■ Aim of the exercise: All of the entries below are to be copied word for word.

■ Raw data:

(** * Chronicle-Ethiopia/Admin: session state and role-based access control

    A shallow embedding of [src/contexts/AuthContext.tsx] (the [AuthProvider]
    component: [fetchUserProfile], [refreshProfile], [signOut],
    [hasPermission], [getInitialSession] and the [onAuthStateChange]
    subscriber) and of [components/auth/ProtectedRoute.tsx] ([ProtectedRoute],
    [AdminRoute], [ModeratorRoute], [EditorRoute]).

    - Plain data (profiles, users, sessions) are records; the [permissions]
      column, a [Record<string, any> | null], is an optional finite map from
      strings to JavaScript values.
    - The asynchronous functions are terms of a small free monad [Prog]:
      React state setters, notices and [await]s of the two remote
      collaborators are its instructions.  A program is run either to
      completion against an environment ([trace]), or one synchronous segment
      at a time, interleaved with other pending programs ([step]), which is how
      the JavaScript event loop runs them.
    - The route table of [App.tsx] is a list of entries with their guard.
    - The handlers of the pages that sign users in and out
      ([LoginPage.handleLogin], [LoginPage.updateUserLoginInfo],
      [SettingsPage.handlePasswordUpdate], [ProfilePage.handleLogout]) are
      programs of a second free monad [Ui] over the effects of a page; a
      function of the context called from a page is embedded with [lift]. *)

From stdpp Require Import base option list strings gmap.

Open Scope string_scope.

(** ** Data model *)

(** [role: 'user' | 'admin' | 'moderator' | 'editor'] *)
Inductive Role := user | admin | moderator | editor.

#[global] Instance Role_eq_dec : EqDecision Role.
Proof. solve_decision. Defined.

(** The string literal a role stands for. *)
Definition role_name (r : Role) : string :=
  match r with
  | user => "user"
  | admin => "admin"
  | moderator => "moderator"
  | editor => "editor"
  end.

(** The values a [permissions] entry can hold ([any]). *)
Inductive JsValue :=
| JsUndefined
| JsNull
| JsBool (b : bool)
| JsNumber (n : Z)
| JsString (s : string)
| JsObject.

(** [v === true] *)
Definition strict_eq_true (v : JsValue) : bool :=
  match v with
  | JsBool true => true
  | _ => false
  end.

(** [obj[key]] on a plain object: a missing key reads as [undefined]. *)
Definition js_get (obj : gmap string JsValue) (key : string) : JsValue :=
  default JsUndefined (obj !! key).

(** The display attributes of [interface UserProfile]; the session logic
    passes them through untouched. *)
Record ProfileAttrs := {
  age : option Z;
  gender : option string;
  phone : option string;
  bio : option string;
  profile_image_url : option string;
  badge : option string;
  twitter : option string;
  facebook : option string;
  linkedin : option string;
  instagram : option string;
  github : option string;
  youtube : option string;
  website : option string;
  show_phone : option bool;
  background_image_url : option string;
  last_login_at : option string;
  login_count : option Z
}.

Definition no_attrs : ProfileAttrs :=
  {| age := None; gender := None; phone := None; bio := None;
     profile_image_url := None; badge := None; twitter := None;
     facebook := None; linkedin := None; instagram := None; github := None;
     youtube := None; website := None; show_phone := None;
     background_image_url := None; last_login_at := None;
     login_count := None |}.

■ Written answer:
(** * Chronicle-Ethiopia/Admin: session state and role-based access control

    A shallow embedding of [src/contexts/AuthContext.tsx] (the [AuthProvider]
    component: [fetchUserProfile], [refreshProfile], [signOut],
    [hasPermission], [getInitialSession] and the [onAuthStateChange]
    subscriber) and of [components/auth/ProtectedRoute.tsx] ([ProtectedRoute],
    [AdminRoute], [ModeratorRoute], [EditorRoute]).

    - Plain data (profiles, users, sessions) are records; the [permissions]
      column, a [Record<string, any> | null], is an optional finite map from
      strings to JavaScript values.
    - The asynchronous functions are terms of a small free monad [Prog]:
      React state setters, notices and [await]s of the two remote
      collaborators are its instructions.  A program is run either to
      completion against an environment ([trace]), or one synchronous segment
      at a time, interleaved with other pending programs ([step]), which is how
      the JavaScript event loop runs them.
    - The route table of [App.tsx] is a list of entries with their guard.
    - The handlers of the pages that sign users in and out
      ([LoginPage.handleLogin], [LoginPage.updateUserLoginInfo],
      [SettingsPage.handlePasswordUpdate], [ProfilePage.handleLogout]) are
      programs of a second free monad [Ui] over the effects of a page; a
      function of the context called from a page is embedded with [lift]. *)

From stdpp Require Import base option list strings gmap.

Open Scope string_scope.

(** ** Data model *)

(** [role: 'user' | 'admin' | 'moderator' | 'editor'] *)
Inductive Role := user | admin | moderator | editor.

#[global] Instance Role_eq_dec : EqDecision Role.
Proof. solve_decision. Defined.

(** The string literal a role stands for. *)
Definition role_name (r : Role) : string :=
  match r with
  | user => "user"
  | admin => "admin"
  | moderator => "moderator"
  | editor => "editor"
  end.

(** The values a [permissions] entry can hold ([any]). *)
Inductive JsValue :=
| JsUndefined
| JsNull
| JsBool (b : bool)
| JsNumber (n : Z)
| JsString (s : string)
| JsObject.

(** [v === true] *)
Definition strict_eq_true (v : JsValue) : bool :=
  match v with
  | JsBool true => true
  | _ => false
  end.

(** [obj[key]] on a plain object: a missing key reads as [undefined]. *)
Definition js_get (obj : gmap string JsValue) (key : string) : JsValue :=
  default JsUndefined (obj !! key).

(** The display attributes of [interface UserProfile]; the session logic
    passes them through untouched. *)
Record ProfileAttrs := {
  age : option Z;
  gender : option string;
  phone : option string;
  bio : option string;
  profile_image_url : option string;
  badge : option string;
  twitter : option string;
  facebook : option string;
  linkedin : option string;
  instagram : option string;
  github : option string;
  youtube : option string;
  website : option string;
  show_phone : option bool;
  background_image_url : option string;
  last_login_at : option string;
  login_count : option Z
}.

Definition no_attrs : ProfileAttrs :=
  {| age := None; gender := None; phone := None; bio := None;
     profile_image_url := None; badge := None; twitter := None;
     facebook := None; linkedin := None; instagram := None; github := None;
     youtube := None; website := None; show_phone := None;
     background_image_url := None; last_login_at := None;
     login_count := None |}.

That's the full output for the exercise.